Montgomery’s consumer protection director, Eric Friedman, said that to varying degrees, the retailers identified in the report — Home Depot, Lowe’s and Sears — are cooperating with authorities to notify customers. But Friedman said that the retailers bear “some responsibility” for their subcontractors’ sidestepping of county safety requirements.
In Montgomery, gas appliances, such as water heaters, must be installed by a licensed plumber. Such appliances also must be checked by an inspector from the Washington Suburban Sanitary Commission, which oversees permitting of gas appliances in Montgomery and Prince George’s counties.
But two-thirds of all gas water heaters bought last year by Montgomery residents in county outlets of Home Depot, Lowe’s and Sears were not inspected, according to data released by the WSSC and Montgomery’s Office of Consumer Protection.
25% of installations faulty
Based on past inspection findings, officials estimatethat about 25 percent of the water heaters were improperly installed, posing a heightened risk of carbon monoxide poisoning and fire in the customers’ homes.
The three retailers said they had helped to notify many of the customers and would work with government officials to create a better inspection process.
Inspectors across the Washington region said that the retailers had dropped the ball on a potentially dangerous issue.
“The retailer that’s selling the product to the customer needs to make sure they have contractors who are going to follow the [permitting process]. It really does fall back on them,” said Jason Green, permitting and inspections chief in Carroll County. “Most homeowners don’t realize what’s required.”
Spokesmen from Home Depot and Lowe’s said that the conflicting schedules of inspectors and customers often cause inspections to fall through.
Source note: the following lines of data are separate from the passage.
(* ===== verification/Reconcile.v ===== *)
(** * Reconciliation and retention against the bucket
    ([internal/jobs/retention.go])

    The worker's functions in the fault monad of [World], over any
    [ObjectStore].  [error_text] is the [Error()] text of a failed call,
    which is only stored and shown. *)

From S2P Require Import Prelude GoStrings GoTime Storage Schema Cluster JobStore ProjectStore BackupStore Retention World Wp.

Section worker.
Context (c : ObjectStore) (InstallationID : string) (error_text : werror → string).

(** ** Deleting *)

Definition finishDelete (target : string) (b : BucketBackup) : M unit :=
  os_Remove (bb_ArchiveKey b) ≫= λ _,
  db_write (ForgetBucketBackup target (bb_ManifestKey b)) ≫= λ _,
  db_write (DeleteLocalBackupRow target (bb_ManifestKey b)).

Definition manifest_entry (b : BucketBackup) : Entry :=
  mkEntry (trim_suffix (bb_ManifestKey b) ("/" +:+ ManifestFile)) (bb_ManifestKey b) (bb_ArchiveKey b) zero_time "" 0.

Definition deleteBackup (target : string) (b : BucketBackup) : M unit :=
  os_Manifest (bb_ManifestKey b) ≫= λ m,
  if negb (is_ok (CheckManifest m (manifest_entry b))) || negb (bool_decide (m_InstallationID m = InstallationID)) ||
     negb (bool_decide (m_ProjectID m = bb_ProjectID b))
  then
    db_write (ForgetBucketBackup target (bb_ManifestKey b)) ≫= λ _,
    throw (Message ("backup " +:+ e_Directory (manifest_entry b) +:+ " changed since it was recorded; it will be read again"))
  else
    now_ ≫= λ t,
    db_write (MarkBackupDeleting target (bb_ManifestKey b) t) ≫= λ _,
    os_Remove (bb_ManifestKey b) ≫= λ _,
    db_write (MarkBackupArchiveOnly target (bb_ManifestKey b)) ≫= λ _,
    finishDelete target b.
The codes mandate that an inspection be conducted within five days of installation.
Inspectors said that although major accidents are rare, the rules requiring a licensed installer and a follow-up inspection are intended to reduce the risks of accidents and death. In May, North Bethesda was rocked by the explosion of a gas dryer that had been installed by a resident who wasn’t licensed to do such work.
The extent of the problem elsewhere in the region is unclear. Installations in Prince George’s are governed by the same safety requirements. Prince George’s authorities have not analyzed data there, but WSSC officials said they think that a review would find a similarly widespread lack of inspections.
Montgomery officials analyzed sales records for about 1,250 gas water heaters and found that about 850 had not been inspected. Since local authorities, subcontractors and retailers began to notify affected customers this year, 30 to 40 percent have had inspections or have had inspections scheduled, according to the WSSC.
One possible cause of Montgomery’s inspection problem, inspectors said, is that the WSSC sells blank permits in bulk. After a plumber fills one out, he is obligated to notify the WSSC and schedule an inspection.
But to cut costs, some plumbers do not follow the procedures unless a customer demands the permit, inspectors say. The plumbers sometimes make multiple copies of the same permit and never notify the WSSC, inspectors say. (In Montgomery, each blank permit costs $55.)
Howard County’s permitting director, Bob Frances, said that because of the potential for abuse in selling permits in bulk, his agency individually approves permits. The county also has a follow-up system that checks on installations after six months. The county can issue fines to plumbers who do not follow up.
Few other jurisdictions in the Washington region have such an organized system to double-check inspections. For example, the District and Fauquier County do not follow up. Carroll follows up if an inspection isn’t done within six months, but it does not issue fines.
The WSSC, which says it is working to improve the permitting system, is also considering whether to issue citations to subcontractors, spokesman I.J. Hudson said.
Friedman said his agency is considering fining retailers, which charge permit fees but do not ensure that the inspections are carried out. In essence, Friedman said, the stores have been overcharging customers.
“We think the retailers have some responsibility, certainly,” Friedman said. “The store is taking the consumers’ money directly, not the plumber.”
Hudson and Friedman said that their agencies will consider the stores’ cooperation in deciding whether to issue citations.
Spokesmen for Home Depot and Lowe’s said that the permit fee is not an overcharge because the stores are simply collecting money to repay the subcontractors for the purchase of the blank permits. They said that the stores keep no funds from the fee and should not be subject to citations. A Sears spokesman said the company is confident that its installation process complies with standards.
Frank Sodetz, 70, a retired Army colonel and scientist living in Silver Spring, paid Sears about $1,700 last month for a gas water heater and other services he had bought over the phone.
A subcontractor came to install the heater, but Sodetz later learned from another plumber that the installation broke the WSSC code in five ways. The heater still hasn’t been fixed, and he said that neither Sears nor the subcontractor had provided any documentation of the sale or the installation.
“I don’t have any paperwork of any kind from Sears, even to show that I ever dealt with them,” Sodetz said. “I got a Kenmore water heater and a charge on my credit card of about $1,700. That’s it.”
A Sears spokesman, Larry Costello, acknowledged that a permit was not issued at the time of installation. He said that another subcontractor would fix the installation Tuesday. He said that Sears no longer works with the original subcontractor and was checking its previous installations for problems.